Screened tumors were discovered by mammography in asymptomatic women who were invited to be screened by the Brussels region (“Mammotest program”) or were send by their physician for opportunistic screening. The uptake of organized screening is rather low in Brussels, (and this is in part due to the complex administrative bilingual situation of the Brussels district).
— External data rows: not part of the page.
Definition ResolveConnectedLink (m : M) (peer_key : string) : option L :=
  if bool_decide (peer_key = "") then None
  else
    let best :=
      let peer_id := PeerIdForKeyLocked m peer_key in
      let pick_of backed := find_link (fun l => is_phase Connected l && bool_decide (tl_peer l = peer_id) && Bool.eqb (ml_backed l) backed) m in
      or_else (pick_of false) (pick_of true) in
    match FindByDialKey (table_ m) peer_key with
    | Some occupant => if is_phase Connected occupant then Some occupant else best
    | None => best
    end.
Definition ResolveLinkLocked (m : M) (peer_key : string) : option L :=
  or_else (ResolveConnectedLink m peer_key) (FindLink m peer_key).

Definition CountConnectedLinksForPeerId (m : M) (peer_id : string) : Z :=
  if bool_decide (peer_id = "") then 0
  else size (filter (fun l => tl_phase l = Connected /\ tl_peer l = peer_id) (links m)).
Definition CountLinks (m : M) : Z := table_size (table_ m).
Definition IsConnected (m : M) (peer_key : string) : bool := bool_decide (is_Some (ResolveConnectedLink m peer_key)).

Definition live_connected (m : M) (id : option Z) : bool :=
  match id with
  | Some id => match FindById (table_ m) id with Some l => is_phase Connected l | None => false end
  | None => false
  end.
Definition IsConnectedToPeerId (m : M) (peer_id : string) : bool :=
  if bool_decide (peer_id = "") then false
  else match pp_adp (Presence (table_ m) peer_id) with
  | Some id => match FindById (table_ m) id with Some l => is_phase Connected l && negb (ml_backed l) | None => false end
  | None => false
  end.
Definition IsReachable (m : M) (peer_id : string) : bool :=
  if bool_decide (peer_id = "") then false
  else
    let presence := Presence (table_ m) peer_id in
    live_connected m (pp_adp presence) || live_connected m (pp_carrier presence)
    || bool_decide (is_Some (FindConnectedLinkForPeerId m peer_id)).

Definition ElectDualDialWinner (m : M) (ex cand : L) : Elected :=
  Elect (MkLinkView (ml_outbound ex) (tl_peer ex)) (MkLinkView (ml_outbound cand) (tl_peer cand)) (local_peer_id_ m).

(** ** Events *)

Definition PathKindOf (l : L) : LinkPathKind :=
  if ml_backed l then PathCarrier else if ml_punched l then Punched else Direct.
Definition MakeLinkEvent (kind : LinkEventKind) (l : L) : LinkEvent :=
  let event := LinkEvent_default <| le_kind := kind |> <| le_handle := tl_handle l |> <| le_dial_key := tl_key l |>
    <| le_peer_id := tl_peer l |> <| le_transport := tl_transport l |> <| le_path_kind := PathKindOf l |>
    <| le_outbound := ml_outbound l |> in
  match ml_conn l with
  | Some conn => if ml_backed l then event else event <| le_remote := Some (cv_peer conn) |>
  | None => event
  end.
Definition EmitLinkEvent (m : M) (event : LinkEvent) : M :=
  match (walk_ids nat (link_event_listeners_ m)).*2 with
  | [] => m
  | listeners => log (MgPostEvent listeners event) m
  end.
Definition AnswerVerifyWaiters (m : M) (id : Z) (alive : bool) : M :=
  match verify_waiters_ m !! id with
  | None => m
  | Some waiters => log (MgPostVerify waiters alive) (m <| verify_waiters_ ::= delete id |>)
  end.

(** The callback of the connection's path. *)
Definition OnPathChange (m : M) (handle : LinkHandle) (from to : IpEndpoint) : M :=
  match FindLive (table_ m) handle with
  | None => m
  | Some live => EmitLinkEvent m (MakeLinkEvent PathChanged live <| le_previous_remote := Some from |> <| le_remote := Some to |>)
  end.
Definition WatchPathChanges (m : M) (id : Z) : M :=
  match FindById (table_ m) id with
  | Some l => if bool_decide (ml_conn l = None) || ml_backed l then m else act m id (ActWatchPath true)
  | None => m
  end.

Definition HasBurstDialFor (m : M) (peer_id : string) : bool :=
  negb (bool_decide (peer_id = ""))
  && existsb (fun '(key, record) => IsEphemeralDialKey key && bool_decide (er_peer_id record = peer_id))
       (walk_keys _ (endpoints_ (book_ m))).

(** ** Dropping links *)

Definition LinkCb_error (code : ManagerErr) (message : string) : MgrRoe := Fail (MgrOf code message).

(** What the event of a drop says of the association. *)
Definition dropped_event (m : M) (l : L) (reason : LinkDropReason) : LinkEvent :=
  let event := MakeLinkEvent EventDropped l <| le_reason := reason |>
                 <| le_was_connected := bool_decide (link_id l ∈ connected_link_ids_ m) |> in
  match ml_conn l with
  | Some conn =>
      if ml_backed l then event
      else
        let event := if 0 <? cv_last_rx conn then event <| le_last_rx_age_ms := amp_now m - cv_last_rx conn |> else event in
        event <| le_keepalive_interval_ms := Z.max (cv_local_keepalive conn) (cv_peer_keepalive conn) |>
  | None => event
  end.

(** The carriers of other links in the multiplexer that dies. *)
Definition orphan_carriers (m : M) (id : Z) : M :=
  each (fun m other =>
          if link_id other =? id then m
          else match ml_carrier other with
          | Some carrier => if bool_decide (cr_mux carrier = Some id) then act m (link_id other) ActOrphanCarrier else m
          | None => m
          end) m.

Definition DropLinkNow (m : M) (live : L) (reason : LinkDropReason) : M :=
  let id := link_id live in
  let dropped := dropped_event m live reason in
  let m := m <| connected_link_ids_ ::= fun ids => ids ∖ {[id]} |> in
  let m := match ml_conn live with
           | Some conn =>
               if ml_backed live then m
               else acts m id ([ActWatchPath false; ActOffMessage] ++ (if cv_closed conn then [] else [ActCloseConnection]))
           | None => m
           end in
  let m := match ml_carrier live with Some _ => act m id ActReleaseCarrier | None => m end in
  let m := if ml_has_mux live then acts (orphan_carriers m id) id [ActClearProtocolHandlers; ActDetachChannels] else m in
  let m := m <| table_ ::= fun t => EraseById t id |> in
  let m := if ml_has_mux live then log (MgChannelNotices (tl_handle live)) m else m in
  let m := match nested_waiters_ m !! id with
           | Some waiters => log (MgPostWaiters waiters (LinkCb_error MgrTransportFailed "amp link: nested link dropped"))
                               (m <| nested_waiters_ ::= delete id |>)
           | None => m
           end in
  AnswerVerifyWaiters (EmitLinkEvent m dropped) id false.

Definition DropLink (m : M) (peer_key : string) (reason : LinkDropReason) : M :=
  match FindByDialKey (table_ m) peer_key with Some l => DropLinkNow m l reason | None => m end.
Definition DropLinkByHandle (m : M) (handle : LinkHandle) (reason : LinkDropReason) : M :=
  match FindLive (table_ m) handle with Some l => DropLinkNow m l reason | None => m end.
Definition ScheduleDropHandle (m : M) (handle : LinkHandle) (reason : LinkDropReason) : M :=
  m <| pending_drops_ ::= fun l => l ++ [(handle, reason)] |>.
Definition ScheduleDropLink (m : M) (peer_key : string) (reason : LinkDropReason) : M :=
  match FindByDialKey (table_ m) peer_key with Some l => ScheduleDropHandle m (tl_handle l) reason | None => m end.
Definition ScheduleAdoptDialAlias (m : M) (remote_peer_id dial_alias : string) : M :=
  if bool_decide (remote_peer_id = "") || bool_decide (dial_alias = "") then m
  else m <| pending_alias_adopt_ ::= fun l => l ++ [(remote_peer_id, dial_alias)] |>.

Definition RequestDropLink (m : M) (peer_key : string) : M * Z :=
  let note (keys : list string) (l : option L) :=
    match l with
    | Some l => if ml_backed l then keys else if bool_decide (tl_key l ∈ keys) then keys else keys ++ [tl_key l]
    | None => keys
    end in
  let keys := note (note [] (FindLink m peer_key)) (FindLinkByPeerId m peer_key) in
  (fold_left (fun m key => ScheduleDropLink m key Requested) keys m, size keys).

Definition CloseAllLinks (m : M) : M * Z :=
  let handles backed := map tl_handle (filter (fun l => ml_backed l = backed) (links m)) in
  let todo := handles true ++ handles false in
  let m := m <| pending_drops_ := [] |> in
  fold_left (fun '(m, dropped) handle =>
               match FindLive (table_ m) handle with
               | Some l => (DropLinkNow m l LocalShutdown, dropped + 1)
               | None => (m, dropped)
               end) todo (m, 0).

(** ** Capacity *)

Definition AtLinkCapacityLocked (m : M) : bool :=
  let closed := size (filter (fun l => conn_gone l = true) (links m)) in
  max_links (config_ m) <=? table_size (table_ m) - closed.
That is why many women are still send by their physicians for opportunistic screening every two years (as for organized screening) or every year when they have a first-degree family history of breast cancer.

Screened women under 50 and over 69 years-old had opportunistic screening given the fact that organized screening does not apply to them, although more and more physicians and opinion leaders consider that there is a place for screening at those ages.

Clinically diagnosed tumors included symptoms such as feeling a mass, an axillary adenopathy, mammary discharge, pain, skin retraction, ulceration, pleural effusion or symptoms related to a metastasis. We excluded male patients and those fortuitously discovered (during breast reduction) (n=3).

We collected data about the date of BC detection, mode of detection and tumors characteristics. These data were collected systematically and are forwarded to the Belgian Cancer registry.

Tumors’ characteristics

We included stage, size, whether there was extensive disease (node and metastasis), the Elston-Ellis histopronostic grade (ranging from I to III), whether the tumor was in situ or invasive, lobular or ductal, the expression of estrogen and progesterone receptors, the proliferation index (classified as low when the Ki67<15% and high when Ki67>15%) and the presence of HER2 gene amplification.

Treatment characteristics: The following information about treatment was collected: type of surgery (lumpectomy, mastectomy, axillary lymph node dissection, removal of the sentinel node), radiotherapy, neo-adjuvant chemotherapy or chemotherapy postsurgery, use of hormone-therapy and immunotherapy.

Outcomes: In particular, we considered as surrogate markers of morbidity: having a mastectomy versus a lumpectomy, an axillary Lymph Node Dissection (LND) versus the removal of the sentinel node and undergoing chemotherapy or not.

Power analysis

We calculated that using a power of 80% (type II error) and type I error of 5% and hypothesizing a 50% reduction of needed chemotherapy (p (diagnosed) = 0.50 vs. p(screened)= 0.25; n=55), of mastectomy (p (diagnosed) = 0.4 vs. p(screened) =0.2, n=79) less than 100 patients were needed.

Statistical analyses

Groups were compared using Chi-squared test, Fisher’s exact test for small numbers and t tests. The first analysis compared tumors’ characteristics and treatments between all screened and clinically diagnosed women (Table 1). Characteristics were expressed in mean + standard deviation or median (IQR) when there were continuous and in percentage when they were categorical. In order to reduce the risk of bias, we conducted a second analysis, excluding women with relevant BC risk factors (such as personal and/or 1st, 2nd or 3rd degree family BC history, or genetic BC predisposition) and stratified these analyses by age classes (40-49, 50-69 and 70-75 years old) (Figure 1).